第7話 月が見ているこんな夜に 1


 僕は天井を見ていた。


 脳内ではくるくると今日の出来事が回る。


 僕の予定では今頃、四人で楽しく遊んだ記憶をひたすらに噛みしめ、幸せな時間を過ごしているはずだったのに。


 隣ではなゆたが眠っている。疲れていたようで、風呂に入るとすぐに眠ってしまった。


 さて、と。僕は今日会った、馴染間細雪という人物についてもう一度考える。


 たしかに、僕には血の繋がっている妹がいた――気がする。けれど、物心つく頃には研究所でモルモットをしていた僕の記憶は確かでは無い。あれが夢だったんだと言われても、僕には反論するすべがない。


 もう一度なゆたの寝顔を確認する。どうやらぐっすりと眠っているみたいだ。


 


 時刻は午前零時の少し前。


 音を立てないようにこっそりと布団から這い出て、身支度を調える。


 外の空気はとても澄んでいた。


 真っ黒な夜空に穴を開けたように浮かんでいる月には、人間の顔のようなものが浮かび上がっている。


 天文学に明るくない僕は知らないけれど、一ヶ月の内に何度か、ああやって人の顔が浮かび上がる夜があるのだ。

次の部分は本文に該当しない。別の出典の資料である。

(** X16.  What a classify request logs follows from its reply: a success
    response comes with exactly one info line and no error line; an error
    reply comes with exactly one error line and no info line, except the
    reply "Model or encoder not loaded" of a process without its
    artifacts, which logs nothing; an exception that escapes the handler
    has logged nothing. *)
Theorem log_lines (env : Env) (req : Request) (st : Metrics) :
  let ev := (predict_gesture env req st).1.1 in
  let loaded := bool_decide (is_Some (model env) /\ is_Some (label_encoder env)) in
  match (predict_gesture env req st).2 with
  | Return _ => count is_error_log ev = 0 /\ count is_info_log ev = 1
  | HTTPException _ _ =>
      count is_info_log ev = 0 /\
      count is_error_log ev = (if loaded then 1 else 0)
  | Unhandled _ => ev = []
  end.
Proof.
  intros ev loaded. unfold ev, loaded. clear ev loaded.
  destruct (validated env req) eqn:Hv.
  - destruct (validated_inv _ _ Hv) as (clf & le & data & l & Hm & Hl & ? & ? & ? & Hn).
    rewrite (predict_gesture_validated env req st clf le data l) by done.
    rewrite bool_decide_true by (rewrite Hm, Hl; split; by eexists).
    pose proof (infer_events env clf le l Hn) as Hev.
    unfold run_inference.
    destruct (infer env clf le l []) as [[ev h] [[[g d] c]|e]]; simpl in *;
      rewrite !count_app;
      rewrite (count_inference_events is_error_log ev) by (done || by intros []);
      rewrite (count_inference_events is_info_log ev) by (done || by intros []);
      done.
  - revert Hv. unfold validated, predict_gesture.
    destruct (model env) as [clf|];
      [|intros _; rewrite bool_decide_false by (by intros [[] _]); done].
    destruct (label_encoder env) as [le|];
      [|intros _; rewrite bool_decide_false by (by intros [_ []]); done].
    rewrite bool_decide_true by (split; by eexists).
    destruct (body req) as [data|]; [|done].
    destruct (dict_get data "landmarks") as [landmarks|]; [|done].
    destruct (truthy landmarks); simpl; [|done].
    destruct (py_len landmarks) as [n|]; [|done].
    destruct (Nat.eqb n 63); simpl; done.
Qed.
(** [v.replace(re, replacement)]: reading a property of [undefined] or
    [null] throws, and so does calling the missing [replace] of a
    boolean. *)
Definition call_replace {Host : Type}
  (v : value) (re : RegExp.t) (replacement : string) : JS Host string :=
  match v with
  | VString s => ret (RegExp.replace re replacement s)
  | VUndefined | VNull | VBoolean _ => throw TypeError
  end.

(** ** The plugin *)

Module PythonBunPlugin.

Definition name : string := "Python Bun Plugin".

(** Bun's [Loader] union. *)
Inductive Loader : Type :=
| js | jsx | ts | tsx | json | toml | file | napi | wasm | text.

Definition loader_name (l : Loader) : string :=
  match l with
  | js => "js" | jsx => "jsx" | ts => "ts" | tsx => "tsx"
  | json => "json" | toml => "toml" | file => "file" | napi => "napi"
  | wasm => "wasm" | text => "text"
  end.

(** Loaders whose contents are compiled and run as module code; the
    others turn the contents into a data value or an asset. *)
Definition is_script (l : Loader) : bool :=
  match l with
  | js | jsx | ts | tsx => true
  | json | toml | file | napi | wasm | text => false
  end.

Record OnResolveResult : Type := {
  path : value;
  namespace : string
}.

Record OnLoadResult : Type := {
  contents : string;
  loader : Loader
}.

Definition LF : string := String "010"%char EmptyString.

(** [/^python:/] *)
Definition python_prefix : RegExp.t :=
  RegExp.AssertStart :: RegExp.literal "python:".

(** The template literal of [onLoad], cut at its one substitution. *)
Definition template_head : string :=
  LF ++
  "          import { pymport, proxify } from 'pymport';" ++ LF ++
  LF ++
  "          const module = pymport('".

Definition template_tail : string :=
  "');" ++ LF ++
  "          export default proxify(module);" ++ LF ++
  "        ".

Definition template (substitution : string) : string :=
  template_head ++ substitution ++ template_tail.

(** [({ path }) => ({ path, namespace: "python" })] *)
Definition onResolve {Host : Type} (p : value) : JS Host OnResolveResult :=
  ret {| path := p; namespace := "python" |}.

(** [({ path }) => ({ contents: `...${path.replace(/^python:/, "")}...`,
    loader: "js" })] *)
Definition onLoad {Host : Type} (p : value) : JS Host OnLoadResult :=
  (module_name <- call_replace p python_prefix "" ;;
   ret {| contents := template module_name; loader := js |})%js.

End PythonBunPlugin.

(** ** Vocabulary of the specification *)

Module Spec.
(** * ng-spring-data-rest: the schema collection and reference-resolution pipeline

    A shallow embedding of [collectEntities], [collectSchemas],
    [preProcessSchemas], [removeTrivialTitles] and
    [resolveUrlStringReferences] of ng-spring-data-rest.js, and the properties
    of the specification that concern them; and of [doLogin],
    [authenticateWithCookies], [authenticateWithOAuth2] and the part of
    [doGenerate] that precedes the creation of the output directories, with
    further properties of all of these.

    Modelling conventions.
    - A document delivered by axios ([response.data]) is a JavaScript value
      built from JSON: [value].  An object is the list of its own properties
      in the order [Object.keys] enumerates them; a key occurs once in the
      list of an object, and the operations below read the first occurrence.
    - Numbers are carried as integers: the code never computes with a number
      of a document, it only tests truthiness and strict equality.
    - Strings are byte strings.  The code searches for the ASCII character
      [#] and takes the prefix before it, which is the same prefix in UTF-8
      and in UTF-16.  The characters of a string, which the code reaches only
      when a document holds a string where a mapping is expected, are its
      bytes; that is exact for ASCII strings.
    - Property reads name own properties only.  The names the code reads
      ([_links], [href], [alps], [descriptors], [properties], [definitions],
      [$ref], [title], [type], [format], [name], [rt], [access_token], and
      keys obtained from
      [Object.keys]) are not members of [Object.prototype],
      [Array.prototype] or [String.prototype].
    - A schema document is an object with an identity: the code mutates it in
      place and compares schemas with [!==].  Schema documents live in a
      [heap], and the code passes locations around.  The values nested in a
      document are trees and are not shared.
    - [console.log] is not modelled; [console.error] followed by
      [process.exit] is the outcome [Exit].  A run that throws or ends the
      process leaves no state behind: the outcomes [Throw] and [Exit] carry
      no heap. *)

From Stdlib Require Import ZArith Lia Ascii.
From stdpp Require Import base list strings pretty.

#[local] Open Scope string_scope.
#[local] Open Scope Z_scope.

(** ** JavaScript values *)

#[local] Set Warnings "-register-all".

Inductive value : Type :=
| VUndefined
| VNull
| VBool (b : bool)
| VNum (n : Z)
| VStr (s : string)
| VArr (elems : list value)
| VObj (fields : list (string * value)).

(** The own properties of an object, in [Object.keys] order. *)
Abbreviation props := (list (string * value)).

(** Induction over values that reaches the elements of arrays and the values
    of object properties. *)
Section ValueInduction.
Variable P : value → Prop.
Hypothesis Hundefined : P VUndefined.
Hypothesis Hnull : P VNull.
Hypothesis Hbool : ∀ b, P (VBool b).
Hypothesis Hnum : ∀ n, P (VNum n).
Hypothesis Hstr : ∀ s, P (VStr s).
Hypothesis Harr : ∀ elems, Forall P elems → P (VArr elems).
Hypothesis Hobj : ∀ fields, Forall (λ kv, P kv.2) fields → P (VObj fields).

Fixpoint value_nested_ind (v : value) : P v :=
  match v with
  | VUndefined => Hundefined
  | VNull => Hnull
  | VBool b => Hbool b
  | VNum n => Hnum n
  | VStr s => Hstr s
  | VArr elems =>
      Harr elems
        ((fix all (l : list value) : Forall P l :=
            match l with
            | [] => Forall_nil_2 P
            | e :: l' => Forall_cons_2 P e l' (value_nested_ind e) (all l')
            end) elems)
  | VObj fields =>
      Hobj fields
        ((fix all (l : props) : Forall (λ kv, P kv.2) l :=
            match l with
            | [] => Forall_nil_2 _
            | kv :: l' =>
                Forall_cons_2 (λ kv, P kv.2) kv l' (value_nested_ind kv.2) (all l')
            end) fields)
  end.
End ValueInduction.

 あれが地上の人間によるものなのか、あるいは月の精霊みたいなものがいるのか、あるいはただの自然現象なのか、はっきりと解明されていないという。


 月に見られている感じ、というのは常にあるけれど、今日みたいな日には特にそれを感じる。別に悪いことをしているわけではないのに、なんだかやましい気持ちになってしまう。

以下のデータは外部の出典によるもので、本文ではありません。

Lemma dispatchEvents_inert batch w :
  inert invoke →
  NoDup (data_fd <$> batch) →
  (∀ ev, ev ∈ batch → is_Some (registry w !! data_fd ev)) →
  ∃ w', dispatchEvents invoke batch w = Done Continue w' ∧
        (∀ fd, registry w' !! fd =
               if bool_decide (fd ∈ hangupFds batch) then None else registry w !! fd) ∧
        invokedIn (trace w') = invokedIn (trace w) ++ expectedInvocations (registry w) batch.
Proof.
  intros Hin. revert w. induction batch as [|ev rest IH]; intros w Hnd Hreg.
  { exists w. split; [done|]. split; [done|]. by rewrite app_nil_r. }
  rewrite fmap_cons in Hnd. apply NoDup_cons in Hnd as [Hnotin Hnd].
  destruct (Hreg ev) as [md Hm]; [left|].
  destruct (dispatchOne_inert ev md w Hin Hm) as (w1 & Hd1 & Hr1 & Ht1).
  assert (Hsame : ∀ ev', ev' ∈ rest → registry w1 !! data_fd ev' = registry w !! data_fd ev').
  { intros ev' Hev'. rewrite Hr1.
    destruct (hangupReported (events ev)); [|done].
    apply lookup_delete_ne. intros Heq. apply Hnotin. rewrite Heq.
    apply list_elem_of_fmap. eauto. }
  destruct (IH w1 Hnd) as (w' & Hd & Hr & Ht).
  { intros ev' Hev'. rewrite Hsame by done. apply Hreg. by right. }
  exists w'. cbn [dispatchEvents]. rewrite Hd1. split; [done|]. split.
  - intros fd. rewrite Hr, Hr1. unfold hangupFds. rewrite filter_cons.
    destruct (hangupReported (events ev)) eqn:Hh.
    + rewrite decide_True by done. rewrite fmap_cons.
      destruct (decide (fd = data_fd ev)) as [-> | Hne].
      * rewrite (bool_decide_eq_true_2 (_ ∈ _ :: _)) by left.
        rewrite lookup_delete_eq. by case_bool_decide.
      * rewrite lookup_delete_ne by done.
        rewrite (bool_decide_ext (fd ∈ data_fd ev :: _) (fd ∈ hangupFds rest)); [done|].
        rewrite elem_of_cons. unfold hangupFds. tauto.
    + by rewrite decide_False by (cbn; tauto).
  - rewrite Ht, Ht1, <- app_assoc. f_equal.
    rewrite (expectedInvocations_ext _ _ _ Hsame).
    unfold expectedInvocations. cbn. by rewrite Hm.
Qed.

 これから僕は、もう一度あの子に会いに行く。こんな時間を指定された事に違和感を覚えるけれど、なにか事情はあるのだろう。


 彼女はずっと僕を探していたのだと言った。


「夢みたいです、兄さん。あなたのことを聞くと、父さんも母さんも途端に口を閉ざしてしまって……あなたを探しに行こうとして怒られた事も幾度となくありました。けれど、どうしてもあなたに会いたくて」


 目を伏せながら話す彼女に、僕は何を思っていたのだろうか。未だにぼんやりとしていて、もやがかかったように現実感を失ってしまっている。


「それで、その二人は今?」


「はい、父さん母さんは……その、亡くなりました」


 だからこそ、あなたをこうして探しに来られたんですけど。彼女はそう付け加えた。


 ……そうか、亡くなったのか。僕にはもう記憶が無いのだけれど、果たして僕は二人のことを父さん母さんと呼んだことがあったのだろうか。


 今ではもう呼べそうにない。


「両親が亡くなってから、私はある施設に預けられました。そこでも、あなたのことを忘れたことはありません」


 施設。


 まあ、僕の想像するようなものではないんだろう。なにせ元になるものがあの研究所だし。普通の暮らしをしてきたのだろう。


 そのあとも彼女は、「その」とか「あの」とか、口ごもっては言うのをやめ、僕もそれにどう返したらいいかわからず、しばらく無言の時間が続いた。


 家族ってそういうものなのだろうか。いや、多分違うな。


「あの、すみません。突然のことで上手くまとまって無くて……今日の夜、またお会いできますか?」


 と、言った具合に決まった待ち合わせ場所に、僕は今向かっている。


 夜の街というのは意外と賑やかで、様々な音に包まれながら僕は歩いていた。


 指定されたのは住宅街から少し離れ、なだらかな坂を上ったところにある展望台だった。人気ひとけも少なく、静かに話をするにはもってこいの場所だろう。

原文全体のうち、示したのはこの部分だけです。